Talend TRestClient: geocoding and combination of both flows (rows) afterwards

Talend TRestClient: geocoding and combination of both flows (rows) afterwards - google-maps-api-3

I am currently working on a small Talend job, which imports CSV data, gets the address field and sends the address to Google Maps API for geocoding. Afterwards, I need to combine both the input and geocoding data.
My problem is, that the combination of initial data row and geocoding result seems not possible; After passing the TRestClient, all reference to the input data seems gone.
Here's my non-final data flow:
Subjob 1: CSVInput --> THashMapOutput
|
|
Subjob 2: THashInput --> tRestClient --> tExtractJSONFields --> tMap --> tBufferOutput
| (Lookup)
|
tHashInput
|
|
Subjob 3: tBufferInput --> tFileOutputDelimited
Herein, the last tMap does not have a foreign key aka reference to the input row. Therefore the join creates the cross product of all different combinations of input and geocoded raw.
Is there a way to combine both input and geocoding results? Can we configure tRestClient to forward inputs as well?
(a combination of two resulting csv files seems to fail for the same missing identifier)
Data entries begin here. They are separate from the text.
(** * Conversion.ai backend: contact classification, company research and
      e-mail delivery

    A shallow embedding of the TypeScript services

      - [lib/emailUtils.ts]          (domain classifier),
      - [lib/clearbit.ts]            (enrichment client),
      - [services/research.service]  (research orchestrator),
      - [services/contacts.service]  (contact creation),
      - [lib/sendgrid.ts], [services/email.service.ts] (delivery),

    together with the properties stated about them.

    Strings are sequences of code units below 256 (Rocq's [string]); JavaScript
    numbers used as indices, counters and hashes are [Z]. *)

From Stdlib Require Import ZArith Ascii String List Lia Bool.
From stdpp Require Import base option list gmap strings.

Local Open Scope string_scope.
Local Open Scope list_scope.
Local Open Scope Z_scope.

(** ** JavaScript string primitives *)

Module JsString.

Definition code (c : ascii) : Z := Z.of_N (N_of_ascii c).

Definition inRange (lo hi c : ascii) : bool :=
  (code lo <=? code c) && (code c <=? code hi).

Definition isLower (c : ascii) : bool := inRange "a" "z" c.
Definition isUpper (c : ascii) : bool := inRange "A" "Z" c.
Definition isDigit (c : ascii) : bool := inRange "0" "9" c.

Definition shiftCode (d : Z) (c : ascii) : ascii :=
  ascii_of_N (Z.to_N (code c + d)).

(** [String.prototype.toLowerCase] on one code unit: the ASCII capitals, and
    the Latin-1 capitals U+00C0..U+00DE apart from the multiplication sign
    U+00D7, move up by 32. *)
Definition lowerChar (c : ascii) : ascii :=
  if isUpper c then shiftCode 32 c
  else if (192 <=? code c) && (code c <=? 222) && negb (code c =? 215)
       then shiftCode 32 c
       else c.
Ok, answer was quite easy:
Assume you have the first link in subjob 2 called row2.
Then you can open the second tMap component.
Remove the lookup shown above.
Add the references to row 2 within tMap: e.g. row2.URL, row2.Name
Et voila: Now you get each row combined of geocoded result and original data.

Related

In KQL how can I use bag_unpack to turn a serialized dictionary object in customDimensions into columns?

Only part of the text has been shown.